The last three trips I ran in March, each one of them had the engine just shut down as we were running. I could tell that the engine wasn't getting any gas.   So on a trip to Jacksonville, I dropped the boat off at Atlantic Coast Marine where I had originally purchased the Yamaha 200 engine about 4 years ago. They did a complete "100 hour" service, replacing the engine oil, filters, spark plugs, etc - and serviced a valve that they felt was causing the shut down issue.

West Marine had a sale on GPS/Fish Finders so I purchased and installed a new Garmin EchoMap Plus 94sv that has the traditional sonar, but also a SideVu feature and DownVu feature.  In addition to installing the GPS, I had to install a new transducer and pull a cable to the console.  I had installed a new VHF marine radio a year ago, but it was never linked to the GPS so after joining Boat US, I was able to get a MMSI number, program it into the VHF radio, and link the radio to the GPS. Now, if all else fails, we should be able to hit the "distress" button!


The installation of the transducer turned out to be trickier than I expected. I originally installed it where the old one was. On the first run, the sonar picked the bottom up at all speeds, BUT, there was a huge rooster tail being thrown up at high speed and water was being thrown into my engine cowling. After some research, come to find out, you can purchase and install a "spray shield" that eliminates the problem of the rooster tail.

I've always thought that the little storage boxes under the steering wheel were a waste of space.  After the gas tank installation I had thought I'd clean up the wiring in the console, but I wanted to also replace the storage area under the steering wheel and some of the wiring terminals were attached to the back of the storage. So I built a new storage cabinet out of Starboard material that incorporates the fire extinguisher, first aid kit (getting them out of the console area)  and shelves for bug spray and sunscreen, wallets and keys. After it was installed, I was able to remount the wiring terminals on the backside and clean up the wiring.

The gas gauge has never worked properly since I purchased the Anglers Mark. The "sending unit" tends to go bad quickly and it's difficult to get to. So after talking to a neighbor, I purchased and installed a Garmin GFS-10 Fuel Flow Meter  This links via a (who knew?) a NMEA 2000 network that needed to be installed, too. This is in the works - I'm waiting on one more power cable, but when all said and done, once I've entered the gas tank capacity, the Fuel Flow Meter will communicate with the Garmin Echo Map 94sv and I will be able to tell what is the best speed for fuel consumption AND how much fuel I have left in the tank! That Fuel Flow Meter came with its on Fuel Filter, installed, and note the new Water Separator housing and filter.
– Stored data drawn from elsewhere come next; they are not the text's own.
(* ===== verification/AgentSession.v ===== *)
(** What the runner does in one call on a thread: [app/agent/runner.py].

    [Pending c h] says that checkpoint [c] waits for the answer of a question,
    and that [h] is what its thread did since the message that led to it.
    [run_outcome] and [resume_outcome] are the contracts of the two methods of
    the runner, whatever its ports and the checkpointer answer: a message ends
    with a question or an exception and executes nothing; an answer executes at
    most the selection it confirms, of the offer it answers. *)
From Stdlib Require Import String.
From stdpp Require Import base numbers strings list sets.
From S2P Require Import Prelude Models PyVal Effects AgentState AgentNodes AgentGraph AgentProperties AgentSafety AgentThreads.
Local Open Scope string_scope.

Definition unasked (steps : list AgentStep) : Prop := Forall (fun st => is_question st = false) steps.

Lemma own_unasked thread tr : Forall (meets (own thread)) tr -> unasked (steps_of (ports tr)).
Proof.
  induction 1 as [|[R op r] tr Hop _ IH]; [constructor|]. destruct op as [R o| |]; cbn; [|done..].
  constructor; [by destruct o|exact IH].
Qed.

(** Two readings of a trace agree on its last question. *)
Lemma last_question pre pre' st st' post post' :
  is_question st = true -> is_question st' = true -> unasked post -> unasked post' ->
  (pre ++ st :: post = pre' ++ st' :: post')%list -> pre = pre' /\ st = st' /\ post = post'.
Proof.
  intros Hst Hst' Hp Hp' Heq. revert pre' Heq. induction pre as [|x pre IH]; intros [|x' pre'] Heq;
    cbn in Heq; injection Heq as <- Heq.
  - done.
  - subst post. apply Forall_app in Hp as [_ Hp]. apply Forall_cons in Hp as [Hq _]. congruence.
  - subst post'. apply Forall_app in Hp' as [_ Hp']. apply Forall_cons in Hp' as [Hq _]. congruence.
  - destruct (IH _ Heq) as (-> & -> & ->). done.
Qed.

Section Session.
Context (model_validate : PyVal -> Res RebookingSelection).
Context (validate_raises : forall v e, model_validate v = Raise e -> isinstance e ValueError = true).
Context (limit : nat) (limit_ok : (7 <= limit)%nat) (max_retries : Z).
Abbreviation Turn := (AgentProperties.Turn model_validate).
Abbreviation invoke := (AgentGraph.invoke model_validate graph).

(** The answer confirms this selection. *)
Definition confirms (answer : PyVal) (sel : RebookingSelection) : Prop :=
  exists d, answer = PDict d /\ truthy (get d "confirmed") = true
    /\ truthy (get d "selection") = true /\ model_validate (get d "selection") = Ok sel.

(** The answer confirms nothing. *)
Definition declines (answer : PyVal) : Prop :=
  exists d, answer = PDict d /\ truthy (get d "confirmed") = false.

Lemma declines_confirms answer sel : declines answer -> ~ confirms answer sel.
Proof using Type. intros (d & -> & H) (d' & [= <-] & H' & _). congruence. Qed.

Record Pending (c : Checkpoint) (h : list AgentStep) (p : Pause) : Prop := {
  pd_interrupts : ck_interrupts c = [p];
  pd_next : ck_next c = [N_ask_confirmation];
  pd_shows : shows (ck_values c) p;
  pd_history : exists saved message tr, h = steps_of tr /\
    forall G, exists F F', (enough_fuel max_retries saved <= F)%nat /\ (G <= F')%nat
      /\ Exec (runner_run model_validate F max_retries saved message) tr
              (invoke (S F') [N_ask_confirmation] (ck_values c)) }.

(** ** The questions of a turn and their answers *)

Abbreviation Rounds := (AgentProperties.Rounds model_validate).

Lemma round_question cx r post : exists loads, unasked loads /\
  (round_steps cx r ++ post = loads ++ Asked (offer cx r) (Ok (AgentProperties.answer r)) :: post)%list.
Proof using Type. eexists [_; _; _]. split; cycle 1; [reflexivity|by repeat constructor]. Qed.

Lemma decided_confirms r sel : decided model_validate r true (Some sel) ->
  confirms (AgentProperties.answer r) sel.
Proof using Type. intros (d & Ha & Hc & Hs). by exists d. Qed.

Lemma decided_declines r sel : decided model_validate r false sel -> declines (AgentProperties.answer r).
Proof using Type. intros (d & Ha & Hc & _). by exists d. Qed.
Lemma validated_message payload request :
  validate_request payload = Ok request -> has_key "resume" request = false ->
  exists message, entry "message" request = Some (PStr message).
Proof.
  unfold validate_request. destruct payload; try done.
  repeat case_match; try done; intros [= <-]; unfold has_key; intros Hr;
    unfold get, get_or in *; destruct (entry "resume" d); try done; cbn in *.
  destruct (entry "message" d) as [[]|]; try done. eauto.
Qed.

(** * The calls of one delivery *)

Section Calls.
Context (orjson_loads : string -> Res PyVal) (str_of : PyVal -> string) (has_runner : bool)
        (options : WorkerOptions) (body : string).

(** Only the call of the delivered request is made. *)
Definition only R (op : JobOp R) : Prop :=
  match call_of str_of op with
  | Some call => exists job request, decode orjson_loads body = Ok job
      /\ accept_request has_runner (j_payload job) = Ok request
      /\ call = Ok (request_call str_of request)
  | None => True
  end.
(* ===== verification/JobFixtures.v ===== *)
(** Concrete jobs, agents and servers: the witnesses of the job system's
    theorems, and a run in which a failing ack makes the agent run twice. *)
From Stdlib Require Import String Ascii.
From stdpp Require Import base numbers strings list sets gmap.
From S2P Require Import Prelude Models Uuid PyVal Effects JobService.
From S2P Require Import JobProperties JobRequests RedisStore Config RabbitMQ JobSystem.
Local Open Scope string_scope.

Definition request1 : list (string * PyVal) :=
  [("user_id", PStr "u1"); ("session_id", PStr "s1"); ("message", PStr "hello")].
Definition job1 : Job := mkJob (PStr "job-1") (PDict request1) (PInt 0) PNone.

(** A codec for the attempts of [job1]: the count in unary. *)
Definition encode1 (job : Job) : string :=
  match j_attempt job with
  | PInt n => string_of_list_ascii (replicate (Z.to_nat n) "a"%char)
  | _ => ""
  end.
Definition loads1 (body : string) : Res PyVal :=
  Ok (envelope (with_attempt (PInt (Z.of_nat (String.length body))) job1)).
Definition str1 (v : PyVal) : string := "".

Lemma length_replicate_a n : String.length (string_of_list_ascii (replicate n "a"%char)) = n.
Proof. induction n as [|n IH]; [done|]. cbn. by rewrite IH. Qed.

Lemma decode1 n : (0 <= n)%Z ->
  decode loads1 (encode1 (with_attempt (PInt n) job1)) = Ok (with_attempt (PInt n) job1).
Proof.
  intros Hn. unfold decode, loads1, encode1. cbn [with_attempt j_attempt].
  rewrite length_replicate_a, Z2Nat.id by done. reflexivity.
Qed.

Definition failed_result : list (string * PyVal) := [("final", PDict [("status", PStr "failed")])].
Definition done_result : list (string * PyVal) := [("final", PDict [("status", PStr "completed")])].

(** An agent that always fails, and one that recovers at its second call. *)
Definition broken_agent (n : nat) : Res (list (string * PyVal)) := raise InfraError "boom".
Definition flaky_agent (n : nat) : Res (list (string * PyVal)) :=
  match n with O => raise InfraError "boom" | _ => Ok done_result end.

Definition world0 : World (gmap string RVal) := mkWorld ∅ 0%Z 0 [] [].
Definition ids (n : nat) : UUID := N.of_nat n.

Lemma ready0 : deliverable str1 loads1 encode1 true job1 "job-1" request1 (abstract world0).
Proof. split; [done|reflexivity|apply decode1|done|done]. Qed.

(** The answer to a confirmation: the graph runs to its end once; after that
    there is nothing to resume. *)
Definition request2 : list (string * PyVal) :=
  [("user_id", PStr "u1"); ("session_id", PStr "s1");
   ("resume", PDict [("confirmed", PBool true); ("selection", PDict [("segment_id", PStr "seg")])])].
Definition job2 : Job := mkJob (PStr "job-2") (PDict request2) (PInt 0) PNone.
Definition paused_agent (n : nat) : Res (list (string * PyVal)) :=
  match n with O => Ok done_result | _ => raise NoPendingInputError "session has no pending input" end.

(** A broker message whose first ack raises. *)
Definition flaky_ack R (op : JobOp R) (w : World StoreView * bool) : Res R * (World StoreView * bool) :=
  match op in JobOp R return Res R * (World StoreView * bool) with
  | MessageAck => if w.2 then (Ok tt, w) else (raise InfraError "channel closed", (w.1, true))
  | op => let '(r, w') := job_env str1 str1 ids paused_agent spec_env _ op w.1 in (r, (w', w.2))
  end.

Definition empty_view : StoreView :=
  mkStoreView (fun _ => None) (fun _ => None) (fun _ _ => None) (fun _ => None) (fun _ => None).

(** Deliver [job] with the attempt count [n]. *)
Definition deliver_flaky (job : Job) (n : Z) (w : World StoreView * bool) : World StoreView * bool :=
  (run flaky_ack (consume (fun _ => Ok (envelope (with_attempt (PInt n) job))) str1 true
                    default_options "") w).2.

(** A finished job can be run again and reported failed: when the ack of a
    completed confirmation raises, the service overwrites the final status with
    retrying and schedules another attempt; that attempt finds nothing to resume,
    so the job ends failed, in the dead queue, though the agent completed it. *)
Theorem completed_job_reported_failed :
  let w1 := deliver_flaky job2 0 (mkWorld empty_view 0%Z 0 [] [], false) in
  let w2 := deliver_flaky job2 1 w1 in
  w_calls w1.1 = 1 /\ paused_agent 0 = Ok done_result /\
  v_status (w_store w1.1) "job-2" = Some STATUS_RETRYING /\
  w_out w1.1 = [ToRetry (with_attempt (PInt 1) job2) (PInt 1)] /\
  w_calls w2.1 = 2 /\ v_status (w_store w2.1) "job-2" = Some STATUS_FAILED /\
  last (w_out w2.1) =
    Some (ToDead (with_error "session has no pending input" (with_attempt (PInt 1) job2))).
Proof. vm_compute. repeat split. Qed.

(** * Witnesses *)

Lemma attempts_bounded_witness :
  wp (consume loads1 str1 true default_options "a") (fun _ tr =>
    Forall (budgeted default_options (with_attempt (PInt 1) job1) 1
      (negb (bool_decide (agent_calls tr = [])))) (outgoing tr)).
Proof. apply attempts_bounded; reflexivity. Defined.

(** An envelope whose attempt count is a string. *)
Definition poison : Job := with_attempt (PStr "1") job1.
Lemma malformed_attempt_witness :
  wp (consume (fun _ => Ok (envelope poison)) str1 true default_options "") (fun r tr =>
    (exists conversation token, Acquired conversation token (Ok true) ∈ lock_events tr) ->
    settlements tr = [] /\ exists e, r = Raise e).
Proof. apply (malformed_attempt_never_settled _ _ _ _ _ poison); reflexivity. Defined.

Lemma call_agent_dispatch_witness :
  call_agent request1 = await (RunnerRun (PStr "u1") (PStr "s1") (PStr "hello")).
Proof.
  apply (call_agent_dispatch request1). split; [by exists "u1"|by exists "s1"|].
  left. split; [by exists "hello"|done].
Defined.

Lemma null_resume_witness :
  validate_request (PDict [("user_id", PStr "u"); ("session_id", PStr "s"); ("message", PStr "m");
    ("resume", PNone)]) = Ok [("user_id", PStr "u"); ("session_id", PStr "s"); ("message", PStr "m");
    ("resume", PNone)] /\
  call_agent [("user_id", PStr "u"); ("session_id", PStr "s"); ("message", PStr "m"); ("resume", PNone)]
    = await (RunnerResume (PStr "u") (PStr "s") PNone).
Proof. apply (null_resume_is_resumed "u" "s" "m"); reflexivity. Defined.

Lemma envelope_roundtrip_witness : decode loads1 "a" = Ok (with_attempt (PInt 1) job1).
Proof. apply (envelope_roundtrip (fun _ => Ok "a")); reflexivity. Defined.

(** Two jobs of one conversation and one idempotency key. *)
Definition script : Prog StoreOp (bool * (option string * bool)) :=
  _ ← await (AcquireLock "u1:s1" "job-1" 1000);
  busy ← await (AcquireLock "u1:s1" "job-2" 1000);
  _ ← await (ClaimKey "k" "job-1");
  owner ← await (ClaimKey "k" "job-2");
  mret (busy, owner).

Lemma script_ok : ops_ok script.
Proof. repeat (split; [done|intros []]); done. Qed.

Lemma job_store_refines_witness :
  (run store_env script (∅ : gmap string RVal)).1 = Ok (false, (Some "job-1", false)).
Proof.
  etrans; [apply (job_store_refines script ∅ empty_view typed_empty)|]; [by repeat split|apply script_ok|].
  reflexivity.
Defined.

Definition locked : gmap string RVal := {[ lock_key "u1:s1" := RStr "job-0" ]}.

Lemma typed_locked : typed locked.
Proof.
  split; intros; cbn; unfold locked; intros [E ?]%lookup_singleton_Some; done.
Qed.

Lemma lock_excludes_witness :
  Forall (fun outcome => outcome = Ok false)
    (omap (acquire_event "u1:s1") (trace store_env script locked)).
Proof.
  apply (lock_excludes script locked "u1:s1" "job-0" typed_locked script_ok); vm_compute; reflexivity.
Defined.

Lemma failing_job_witness :
  v_status (view (w_store (drain str1 str1 ids broken_agent store_env loads1 encode1 true default_options
    5 (with_attempt (PInt 0) job1) world0))) "job-1" = Some STATUS_FAILED.
Proof.
  apply (failing_job_is_dead_lettered str1 str1 ids broken_agent loads1 encode1 true default_options
    eq_refl job1 "job-1" request1 0 world0 5 typed_empty ready0).
  - done.
  - intros i _. by eexists.
  - apply (bool_decide_unpack _). reflexivity.
Defined.

Lemma recovering_job_witness :
  v_status (view (w_store (drain str1 str1 ids flaky_agent store_env loads1 encode1 true default_options
    5 (with_attempt (PInt 0) job1) world0))) "job-1" = Some STATUS_COMPLETED.
Proof.
  apply (recovering_job_finishes str1 str1 ids flaky_agent loads1 encode1 true default_options
    eq_refl job1 "job-1" request1 0 1 world0 5 done_result [] STATUS_COMPLETED typed_empty ready0); try done.
  - intros i Hi. assert (i = 0) as -> by lia. by eexists.
  - lia.
Defined.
The 110v plug that I use to recharge my trolling motor batteries had a broken housing which prevented me from tightening the screws - the plug would want to come out when I removed the cord. So it got replaced, an easy fix.
There's no picture, but the automatic Bilge Float Switch had gone bad. When too much water gets in the bilge this switch will "float up" and turn the bilge on automatically.  This was replaced.

Two of the trailer tires were bald! Both were replaced with new, and all four hubs were greased.

So, the Anglers Mark is ready to go! When they open things up, please plan to book your trip and let's go fishing!